Seemingly not convinced by Agarwal’s arguments, Gorsuch attempted to further pin down how far Slaughter’s attorney believes these statutory limitations on the president’s removal authority should go under his theory. After a short exchange on presidential authority, the Trump appointee “put [his] cards on the table” and suggested that Agarwal’s illogical arguments appear to stem from an unspoken belief that Humphrey’s Executor “was poorly reasoned.”

“I’m wondering … — I’ll put my cards on the table — maybe it’s a recognition that Humphrey’s Executor was poorly reasoned and that there is no such thing in our constitutional order as a fourth branch of government that’s quasi-judicial and quasi-legislative. Maybe you’re trying to back-fill it with a better new theory that itself recognizes that we’ve got a problem,” Gorsuch said.

Agarwal claimed that his theory is based on the Supreme Court’s 2024 presidential immunity decision (Trump v. U.S.) and “goes all the way back to Marbury v. Madison,” which he said, “does not use the term[s] ‘conclusive’ and ‘preclusive.'” 

“And neither does Humphrey’s,” Gorsuch interjected. “It uses ‘quasi’ things.”

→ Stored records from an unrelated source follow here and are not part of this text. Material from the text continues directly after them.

(* ===== verification/FeedInv.v ===== *)
(** What the live feed guarantees: a dashboard never misses a record, its
    pending rows are the registry of some instant, and a scrape is current. *)

From stdpp Require Import sorting.
From S2P Require Import Prelude GoTime Retain Ring Feed.

(** ** Channels *)

Definition reg_ok {T} (g : registry T) : Prop :=
  forall ch, ch ∈ reg_subs g <-> exists q, reg_chans g !! ch = Some (Chan q false).

(** What a channel still has to hand out, counting a publication under way. *)
Definition coming {T} (g : registry T) (pub : list T) (ch : nat) : list T :=
  match reg_chans g !! ch with Some c => ch_queue c | None => [] end ++ (if decide (ch ∈ reg_subs g) then pub else []).

Lemma coming_closed {T} (g : registry T) pub ch : ch ∉ reg_subs g -> coming g pub ch = coming g [] ch.
Proof. intros H. unfold coming. by rewrite !decide_False. Qed.
Lemma coming_open {T} (g : registry T) pub ch : ch ∈ reg_subs g -> coming g pub ch = coming g [] ch ++ pub.
Proof. intros H. unfold coming. by rewrite !decide_True, app_nil_r. Qed.

(** One publication reaches every open channel, or retires it. *)
Definition fanned {T} (ev : T) (g g' : registry T) (ch : nat) : Prop :=
  (is_Some (reg_chans g !! ch) <-> is_Some (reg_chans g' !! ch)) /\
  (coming g' [] ch = coming g [ev] ch /\ (ch ∈ reg_subs g' <-> ch ∈ reg_subs g) \/
   coming g' [] ch ++ [ev] = coming g [ev] ch /\ ch ∈ reg_subs g /\ ch ∉ reg_subs g').

Lemma deliver_other {T} (ev : T) g ch ch' : ch <> ch' ->
  reg_chans (deliver ev g ch) !! ch' = reg_chans g !! ch' /\ (ch' ∈ reg_subs (deliver ev g ch) <-> ch' ∈ reg_subs g).
Proof.
  intros Hne. unfold deliver. destruct (reg_chans g !! ch); [|done]. case_match; cbn; rewrite lookup_insert_ne by done;
    (split; [done|set_solver]).
Qed.

Lemma deliver_self {T} (ev : T) g ch q : reg_ok g -> reg_chans g !! ch = Some (Chan q false) -> reg_ok (deliver ev g ch) /\
  (reg_chans (deliver ev g ch) !! ch = Some (Chan (q ++ [ev]) false) \/ reg_chans (deliver ev g ch) !! ch = Some (Chan q true)).
Proof.
  intros Hg Hc. unfold deliver. rewrite Hc. cbn [ch_queue ch_closed]. case_match; cbn [reg_chans reg_subs].
  - split; [|left; apply lookup_insert_eq]. intros ch'. cbn. rewrite (Hg ch'). destruct (decide (ch = ch')) as [<-|Hne].
    + rewrite lookup_insert_eq, Hc. split; intros _; by eexists.
    + by rewrite lookup_insert_ne.
  - split; [|right; apply lookup_insert_eq]. intros ch'. cbn. rewrite elem_of_difference, (Hg ch'), elem_of_singleton.
    destruct (decide (ch = ch')) as [<-|Hne]; [rewrite lookup_insert_eq; naive_solver|rewrite lookup_insert_ne by done; naive_solver].
Qed.

Lemma reg_ok_closed {T} (g : registry T) ch q : reg_ok g -> reg_chans g !! ch = Some (Chan q true) -> ch ∉ reg_subs g.
Proof. intros Hg Hc Hin. apply Hg in Hin as [q' Hq']. congruence. Qed.

Lemma fanout_loop {T} (ev : T) : forall l g, NoDup l -> (forall ch, ch ∈ l -> ch ∈ reg_subs g) -> reg_ok g ->
  let g' := fold_left (deliver ev) l g in
  reg_ok g' /\ forall ch,
    (ch ∉ l -> reg_chans g' !! ch = reg_chans g !! ch) /\
    (ch ∈ l -> exists q, reg_chans g !! ch = Some (Chan q false) /\
      (reg_chans g' !! ch = Some (Chan (q ++ [ev]) false) \/ reg_chans g' !! ch = Some (Chan q true))).
Proof.
  induction l as [|x l IH]; intros g Hnd Hin Hg; cbn [fold_left].
  { split; [done|]. intros ch. split; [done|]. intros H. by apply elem_of_nil in H. }
  apply NoDup_cons in Hnd as [Hx Hnd]. assert (Hxin : x ∈ reg_subs g) by (apply Hin; by left).
  apply Hg in Hxin as Hq. destruct Hq as [q Hq]. destruct (deliver_self ev g x q Hg Hq) as [Hg1 Hself].
  destruct (IH (deliver ev g x) Hnd) as [Hok Hrest]; [|done|].
  { intros ch Hch. assert (x <> ch) by (intros ->; done). apply deliver_other; [done|]. apply Hin. by right. }
  split; [done|]. intros ch. destruct (Hrest ch) as [Hout Hl]. split.
  - rewrite not_elem_of_cons. intros [Hne Hnl]. rewrite Hout by done. by apply deliver_other.
  - intros Hch. destruct (decide (x = ch)) as [<-|Hne].
    + exists q. split; [done|]. by rewrite Hout.
    + rewrite elem_of_cons in Hch. destruct Hch as [->|Hch]; [done|]. destruct (Hl Hch) as (q' & H1 & H2).
      exists q'. split; [|done]. rewrite <- H1. symmetry. by apply deliver_other.
Qed.

Lemma coming_at {T} (g : registry T) pub ch q closed : reg_ok g -> reg_chans g !! ch = Some (Chan q closed) ->
  coming g pub ch = (if closed then q else q ++ pub) /\ (ch ∈ reg_subs g <-> closed = false).
Proof.
  intros Hg Hc. unfold coming. rewrite Hc. cbn [ch_queue].
  assert (Hin : ch ∈ reg_subs g <-> closed = false) by (rewrite (Hg ch); split; [intros [? ?]; congruence|intros ->; by eexists]).
  split; [|done]. destruct (decide _) as [H|H]; [by rewrite (proj1 Hin H)|]. destruct closed; [apply app_nil_r|naive_solver].
Qed.

Lemma fanout_spec {T} (ev : T) g : reg_ok g -> reg_ok (fanout g ev) /\ forall ch, fanned ev g (fanout g ev) ch.
Proof.
  intros Hg. destruct (fanout_loop ev (elements (reg_subs g)) g) as [Hok H]; [apply NoDup_elements|by intros ch; rewrite elem_of_elements|done|].
  split; [done|]. intros ch. fold (fanout g ev) in *. destruct (H ch) as [Hout Hin]. rewrite elem_of_elements in *. unfold fanned.
  destruct (decide (ch ∈ reg_subs g)) as [Hs|Hs].
  - destruct (Hin Hs) as (q & Hq & Hcase). destruct (coming_at g [ev] ch q false Hg Hq) as [-> _]. rewrite Hq.
    destruct Hcase as [Hc|Hc]; destruct (coming_at _ [] ch _ _ Hok Hc) as [-> Hm]; rewrite Hc; (split; [naive_solver|]).
    + left. rewrite app_nil_r. naive_solver.
    + right. split; [done|]. rewrite Hm. naive_solver.
  - rewrite (coming_closed g) by done. unfold coming. rewrite (Hout Hs). split; [done|]. left.
    assert (ch ∉ reg_subs (fanout g ev)).
    { intros Hc. apply Hok in Hc as [q Hq]. rewrite (Hout Hs) in Hq. apply Hs, Hg. by eexists. }
    rewrite !decide_False by done. naive_solver.
Qed.

Lemma receive_spec {T} ch (g g' : registry T) ev : reg_ok g -> receive ch g = Some (ev, g') ->
  reg_ok g' /\ reg_subs g' = reg_subs g /\
  (forall pub, coming g pub ch = ev :: coming g' pub ch) /\
  (forall ch', ch <> ch' -> reg_chans g' !! ch' = reg_chans g !! ch') /\
  (forall ch', is_Some (reg_chans g !! ch') -> is_Some (reg_chans g' !! ch')).
Proof.
  intros Hg. unfold receive. destruct (reg_chans g !! ch) as [[[|e q] closed]|] eqn:E; [done| |done].
  intros [= <- <-]. cbn [reg_subs reg_chans]. split; [|split; [done|split; [|split]]].
  - intros ch'. cbn. rewrite (Hg ch'). destruct (decide (ch = ch')) as [<-|Hne].
    + rewrite lookup_insert_eq, E. naive_solver.
    + by rewrite lookup_insert_ne.
  - intros pub. unfold coming. cbn. by rewrite lookup_insert_eq, E.
  - intros ch' Hne. by rewrite lookup_insert_ne.
  - intros ch' Hs. destruct (decide (ch = ch')) as [<-|Hne]; [by rewrite lookup_insert_eq|by rewrite lookup_insert_ne].
Qed.

Lemma subscribe_spec {T} ch (g : registry T) : reg_ok g -> reg_chans g !! ch = None ->
  let g' := subscribeChan ch g in
  reg_ok g' /\ coming g' [] ch = [] /\ ch ∈ reg_subs g' /\
  (forall ch', ch <> ch' -> reg_chans g' !! ch' = reg_chans g !! ch' /\ (ch' ∈ reg_subs g' <-> ch' ∈ reg_subs g)) /\
  (forall ch', ch = ch' \/ is_Some (reg_chans g !! ch') -> is_Some (reg_chans g' !! ch')).
Proof.
  intros Hg Hn. cbn. split; [|split; [|split; [set_solver|split]]].
  - intros ch'. cbn. rewrite elem_of_union, elem_of_singleton, (Hg ch'). destruct (decide (ch = ch')) as [<-|Hne].
    + rewrite lookup_insert_eq. naive_solver.
    + rewrite lookup_insert_ne by done. naive_solver.
  - unfold coming. cbn. rewrite lookup_insert_eq. cbn. by destruct (decide _).
  - intros ch' Hne. rewrite lookup_insert_ne by done. split; [done|set_solver].
  - intros ch'. destruct (decide (ch = ch')) as [<-|Hne]; [by rewrite lookup_insert_eq|rewrite lookup_insert_ne by done; naive_solver].
Qed.

Lemma unsubscribe_spec {T} ch (g : registry T) : reg_ok g ->
  let g' := unsubscribeChan ch g in
  reg_ok g' /\ (forall ch', coming g' [] ch' = coming g [] ch' /\ (ch' ∈ reg_subs g' -> ch' ∈ reg_subs g)) /\
  (forall ch', ch <> ch' -> reg_chans g' !! ch' = reg_chans g !! ch' /\ (ch' ∈ reg_subs g' <-> ch' ∈ reg_subs g)) /\
  (forall ch', is_Some (reg_chans g !! ch') -> is_Some (reg_chans g' !! ch')).
Proof.
  intros Hg. unfold unsubscribeChan. destruct (decide (ch ∈ reg_subs g)) as [Hin|Hin]; [|done].
  apply Hg in Hin as Hq. destruct Hq as [q Hq]. cbn. split; [|split; [|split]].
  - intros ch'. cbn. rewrite elem_of_difference, elem_of_singleton, (Hg ch'). destruct (decide (ch = ch')) as [<-|Hne].
    + rewrite lookup_alter_eq, Hq. naive_solver.
    + rewrite lookup_alter_ne by done. naive_solver.
  - intros ch'. split; [|set_solver]. unfold coming. cbn. f_equal; [|by destruct (decide _), (decide _)].
    destruct (decide (ch = ch')) as [<-|Hne]; [by rewrite lookup_alter_eq, Hq|by rewrite lookup_alter_ne].
  - intros ch' Hne. rewrite lookup_alter_ne by done. split; [done|set_solver].
  - intros ch' Hs. destruct (decide (ch = ch')) as [<-|Hne]; [by rewrite lookup_alter_eq, Hq; eexists|by rewrite lookup_alter_ne].
Qed.

(** ** Pages *)

Abbreviation history := (list (gmap bytes Rec)).
Definition at_rev (h : history) (rev : Z) : option (gmap bytes Rec) := if 0 <=? rev then h !! Z.to_nat rev else None.

(** What holds of a page at any time: it holds every record of its epoch up to
    its tip that is still in the ring and was not cut from its snapshot, and its
    pending rows are the registry of some revision. *)
Record page_ok (es : list (Z * Rec)) (h : history) (ep : gset feed_id) (b : Buffer) (p : page) : Prop := {
  pg_epoch : p_feed p ∈ ep;
  pg_blank : p_feed p = [] -> p_tip p <= 0;
  pg_tip : p_tip p <= b_nextSeq b;
  pg_known : p_feed p = b_feedID b -> forall q r, (q, r) ∈ es -> q <= p_tip p -> r ∈ p_known p \/ q < p_floor p;
  pg_rev : p_rev p <= b_pendingRevision b;
  pg_pending : at_rev h (p_rev p) = Some (p_pending p);
  pg_gauge : p_gauge p = Z.of_nat (base.size (p_pending p));
}.

(** The page after each of some frames, and after all of them. *)
Fixpoint pages (p : page) (frs : list frame) : list page :=
  match frs with [] => [p] | fr :: frs => p :: pages (read_frame fr p) frs end.
Definition replay (p : page) (frs : list frame) : page := fold_left (fun p fr => read_frame fr p) frs p.

Lemma pages_snoc frs fr : forall p, pages p (frs ++ [fr]) = pages p frs ++ [read_frame fr (replay p frs)].
Proof. induction frs as [|x frs IH]; intros p; [done|]. cbn. by rewrite IH. Qed.
Lemma replay_snoc p frs fr : replay p (frs ++ [fr]) = read_frame fr (replay p frs).
Proof. unfold replay. by rewrite fold_left_app. Qed.
Lemma replay_pages frs : forall p, replay p frs ∈ pages p frs.
Proof. induction frs as [|x frs IH]; intros p; cbn; [by left|right; apply IH]. Qed.
Lemma pages_head p frs : p ∈ pages p frs.
Proof. destruct frs; by left. Qed.

(** ** Channels of a running stream *)

(** The ring's events it has yet to emit, against the page that has everything
    it emitted: no record between the page's tip and a bound is missing. *)
Definition ring_chain (es : list (Z * Rec)) (b : Buffer) (F : feed_id) (tip : Z) (L : list RingEvent) (isopen : Prop) : Prop :=
  F = b_feedID b -> exists B, B <= b_nextSeq b /\ (isopen -> B = b_nextSeq b) /\
    (forall q r, (q, r) ∈ es -> tip < q <= B -> REvent r q F ∈ L) /\
    (forall e, e ∈ L -> ev_feedID e = F -> ev_Seq e <= B).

Following a further explanation by Agarwal on his theory, Gorsuch questioned what would happen if SCOTUS were to take up his theory “to back-fill Humphrey’s and go down this road.” He specifically probed about how they would go about deciding “what [presidential] powers are going to fall in and what are going to fall out” and if the court would “have just as much litigation over that as anything else [it] might do in this case.”

Agarwal expressed doubt that would happen, arguing that “independent agencies” have been around “for a long time,” and that, “We haven’t had any precedent ever striking them down.”